== Exercise brief ==
Set out exactly, line by line, the stretch of data below that begins at the line containing "Lemma monotone_in e : monotone (λ h, e ∈ h)." and ends at the line containing "leaves ok (λ _, True) (judge_round", with both ends kept.
** Opening Given entries block **
(** ** The verdict of a gated build *)
(** What a build that returns has established. *)
Definition verdict_of (repo : RepoSpec) (r : GateResult) (h : list event) : Prop :=
  gr_mode r = "gated" ∧ (gr_passed r = true ↔ gr_outcome r = "pass") ∧ gr_outcome r ∈ ["pass"; "ci_red"; "no_op"; "salvage"] ∧
  (gr_passed r = true → gr_result_score r = Some 5 ∧ gate_evidence repo h).
Lemma monotone_true : monotone (λ _, True).
Proof. done. Qed.
Lemma monotone_and K K' : monotone K → monotone K' → monotone (λ h, K h ∧ K' h).
Proof. intros H H' h new [? ?]. auto. Qed.
Lemma monotone_in e : monotone (λ h, e ∈ h).
Proof. intros h new H. apply elem_of_app. by left. Qed.
Lemma monotone_const (P : Prop) : monotone (λ _, P).
Proof. by intros h new. Qed.
#[local] Hint Resolve monotone_true monotone_and monotone_in monotone_const : core.
Lemma monotone_gate repo : monotone (gate_evidence repo).
Proof.
  intros h new (b & hd & wt & d & gb & g & c & H1 & H2 & H3 & H). exists b, hd, wt, d, gb, g, c.
  split; [apply elem_of_app; by left|]. split; [apply elem_of_app; by left|]. split; [apply elem_of_app; by left|done].
Qed.
(** A failed verdict needs no evidence. *)
Lemma failed_verdict repo score notes artifact outcome u shadow h : outcome ∈ ["ci_red"; "no_op"; "salvage"] →
  verdict_of repo (gate_result score false notes artifact outcome u shadow) h.
Proof.
  intros Ho%list_elem_of_In. cbn in Ho. split; [done|]. cbn [gr_passed gr_outcome gate_result].
  destruct_or! Ho; subst outcome; try done; (split; [done|]; split; [apply list_elem_of_In; cbn; auto 6|done]).
Qed.
Lemma twin_gate_ok gr ci cov repo : twin_gate_passed gr ci cov repo = true →
  gr_result_score gr = Some 5 ∧ is_complete (gr_notes gr) = true ∧ ci = "green" ∧ ∃ c, cov = Some c ∧ rs_min_diff_coverage repo <= c.
Proof.
  unfold twin_gate_passed, cov_floor. rewrite !andb_true_iff, !bool_decide_eq_true. intros (((? & ?) & ?) & Hfl). do 3 (split; [done|]).
  destruct cov as [c|]; [|done]. exists c. split; [done|]. by apply Z.leb_le.
Qed.
Lemma judge_round_verdict ok p round diff : (∀ h e, no_merge h e → ok h e) → is_empty_str (strip diff) = false →
  leaves ok (λ _, True) (judge_round p round diff : prog (build_state W) judged)
    (λ j h, match j with Ended r => verdict_of (bp_repo p) r h | Carried _ => True end).
Proof.
  intros Hok Hd. unfold judge_round. cbv zeta.
  assert (∀ A (c : call A), (∀ r, is_merge (Event c r) = false) → ∀ r, harmless ok (Event c r)) as Hc by (intros A c H r h; by apply Hok, H).
  eapply leaves_bind; [apply quiet_leaves; [eapply quiet_weaken; [exact Hok|apply quiet_head]|done]|]. intros head.
  eapply leaves_bind; [apply leaves_answer; [apply Hc; by intros|apply monotone_true]|]. intros ci.
  eapply leaves_bind; [apply leaves_answer; [apply Hc; by intros|auto]|]. intros cov.
  eapply leaves_bind; [apply leaves_answer; [apply Hc; by intros|auto]|]. intros gr.
  eapply leaves_bind; [apply quiet_leaves; [apply quiet_ask, Hc; by intros|auto]|]. intros ?.
  eapply leaves_bind; [apply quiet_leaves; [|auto]|]. { destruct (_ || _); [apply quiet_best_effort, quiet_ask, Hc; by intros|apply quiet_ret]. } intros shadow.
  destruct (twin_gate_passed gr ci cov (bp_repo p)) eqn:Hgate.
  - eapply leaves_bind; [apply quiet_leaves; [apply quiet_gets|auto]|]. intros u.
    eapply leaves_bind; [apply quiet_leaves; [apply quiet_ask, Hc; by intros|auto]|]. intros ?. apply leaves_ret.
    intros h (((_ & Hci) & Hcov) & Hgr). apply twin_gate_ok in Hgate as (Hs & Hp & -> & c & -> & Hfl).
    split; [done|]. split; [done|]. split; [by left|]. intros _. split; [done|]. eexists _, _, _, diff, _, gr, c. repeat (split; [eassumption || reflexivity|]). done.
  - destruct (salvages false _ diff (bp_repo p)).
    + eapply leaves_bind; [apply quiet_leaves; [eapply quiet_weaken; [exact Hok|apply quiet_salvage]|auto]|]. intros url.
      eapply leaves_bind; [apply quiet_leaves; [eapply quiet_weaken; [exact Hok|apply quiet_take]|auto]|]. intros u.
      eapply leaves_bind; [apply quiet_leaves; [apply quiet_ask, Hc; by intros|auto]|]. intros ?. apply leaves_ret. intros h _. apply failed_verdict. set_solver.
    + by apply leaves_ret.
Qed.
Lemma rounds_verdict ok p rounds round feedback last empty_rounds : (∀ h e, no_merge h e → ok h e) →
  leaves ok (λ _, True) (rounds_from adapter p rounds round feedback last empty_rounds : prog (build_state W) GateResult) (verdict_of (bp_repo p)).
Proof.
  intros Hok. assert (∀ A (c : call A), (∀ r, is_merge (Event c r) = false) → ∀ r, harmless ok (Event c r)) as Hc by (intros A c H r h; by apply Hok, H).
  revert round feedback last empty_rounds. induction rounds as [|rounds IH]; intros round feedback last empty_rounds; cbn [rounds_from].
  - unfold not_converged. cbv zeta. eapply leaves_bind; [apply quiet_leaves; [apply quiet_best_effort, quiet_ask, Hc; by intros|done]|]. intros ?.
    eapply leaves_bind; [apply quiet_leaves; [eapply quiet_weaken; [exact Hok|apply quiet_take]|done]|]. intros u.
    eapply leaves_bind; [apply quiet_leaves; [destruct last; [apply quiet_ask, Hc; by intros|apply quiet_ret]|done]|]. intros ?.
    apply leaves_ret. intros h _. apply failed_verdict. set_solver.
  - cbv zeta. eapply leaves_bind; [apply quiet_leaves; [apply quiet_ask, Hc; by intros|done]|]. intros used.
    eapply leaves_bind; [apply quiet_leaves; [apply quiet_set_usage|done]|]. intros ?.
    eapply leaves_bind; [apply quiet_leaves; [eapply quiet_weaken; [exact Hok|apply quiet_diff]|done]|]. intros diff.
    destruct (is_empty_str (strip diff)) eqn:Hd.
    + destruct (2 <=? empty_rounds + 1); [|apply IH].
      eapply leaves_bind; [apply quiet_leaves; [apply quiet_best_effort, quiet_ask, Hc; by intros|done]|]. intros ?.
      eapply leaves_bind; [apply quiet_leaves; [eapply quiet_weaken; [exact Hok|apply quiet_take]|done]|]. intros u.
      apply leaves_ret. intros h _. apply failed_verdict. set_solver.
    + eapply leaves_bind; [by apply judge_round_verdict|]. intros [r|g]; [by apply leaves_ret|].
      eapply leaves_weaken; [apply IH|done|done].
Qed.
Lemma run_verdict ok item : (∀ h e, no_merge h e → ok h e) →
  leaves ok (λ _, True) (run config agent_name adapter item : prog (build_state W) GateResult)
    (λ r h, ∃ repo, resolve_repo config item = Ok (Some repo) ∧ verdict_of repo r h).
Proof.
  intros Hok. unfold run. cbv zeta.
  eapply leaves_bind; [apply quiet_leaves; [eapply quiet_weaken; [exact Hok|apply quiet_claim]|done]|]. intros ?.
  eapply leaves_bind; [apply (leaves_lift ok (λ _, True) _ (λ o _, resolve_repo config item = Ok o)); auto|]. intros o.
  eapply leaves_bind; [apply (leaves_lift ok _ _ (λ r _, resolve_repo config item = Ok (Some r)))|].
  { intros r h Hr Ho. destruct o; cbn in Hr; [by injection Hr as <-|done]. } intros repo.
  eapply leaves_bind; [apply quiet_leaves; [eapply quiet_weaken; [exact Hok|apply quiet_worktree]|done]|]. intros wt.
  eapply leaves_bind; [apply quiet_leaves; [apply quiet_ask; intros ? ?; by apply Hok|done]|]. intros ?.
  eapply leaves_bind; [apply quiet_leaves; [apply quiet_lift|done]|]. intros m1.
  eapply leaves_bind; [apply quiet_leaves; [apply quiet_lift|done]|]. intros m2.
  eapply leaves_bind; [apply quiet_leaves; [apply quiet_lift|done]|]. intros m3.
  intros s Hs. destruct (rounds_verdict ok {| bp_item := item; bp_repo := repo; bp_worktree := wt;
    bp_success_feedback := build_prior_success_feedback (JObj (wi_payload item)); bp_model := m3 |} _MAX_ROUNDS 1
    (build_prior_feedback (JObj (wi_payload item))) None 0 Hok s I) as (new & ? & ? & H). exists new. split; [done|]. split; [done|]. intros r Hr. exists repo. auto.
Qed.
** Closing Given entries block **
== Exercise result ==
Lemma monotone_in e : monotone (λ h, e ∈ h).
Proof. intros h new H. apply elem_of_app. by left. Qed.
Lemma monotone_const (P : Prop) : monotone (λ _, P).
Proof. by intros h new. Qed.
#[local] Hint Resolve monotone_true monotone_and monotone_in monotone_const : core.
Lemma monotone_gate repo : monotone (gate_evidence repo).
Proof.
  intros h new (b & hd & wt & d & gb & g & c & H1 & H2 & H3 & H). exists b, hd, wt, d, gb, g, c.
  split; [apply elem_of_app; by left|]. split; [apply elem_of_app; by left|]. split; [apply elem_of_app; by left|done].
Qed.
(** A failed verdict needs no evidence. *)
Lemma failed_verdict repo score notes artifact outcome u shadow h : outcome ∈ ["ci_red"; "no_op"; "salvage"] →
  verdict_of repo (gate_result score false notes artifact outcome u shadow) h.
Proof.
  intros Ho%list_elem_of_In. cbn in Ho. split; [done|]. cbn [gr_passed gr_outcome gate_result].
  destruct_or! Ho; subst outcome; try done; (split; [done|]; split; [apply list_elem_of_In; cbn; auto 6|done]).
Qed.
Lemma twin_gate_ok gr ci cov repo : twin_gate_passed gr ci cov repo = true →
  gr_result_score gr = Some 5 ∧ is_complete (gr_notes gr) = true ∧ ci = "green" ∧ ∃ c, cov = Some c ∧ rs_min_diff_coverage repo <= c.
Proof.
  unfold twin_gate_passed, cov_floor. rewrite !andb_true_iff, !bool_decide_eq_true. intros (((? & ?) & ?) & Hfl). do 3 (split; [done|]).
  destruct cov as [c|]; [|done]. exists c. split; [done|]. by apply Z.leb_le.
Qed.
Lemma judge_round_verdict ok p round diff : (∀ h e, no_merge h e → ok h e) → is_empty_str (strip diff) = false →
  leaves ok (λ _, True) (judge_round p round diff : prog (build_state W) judged)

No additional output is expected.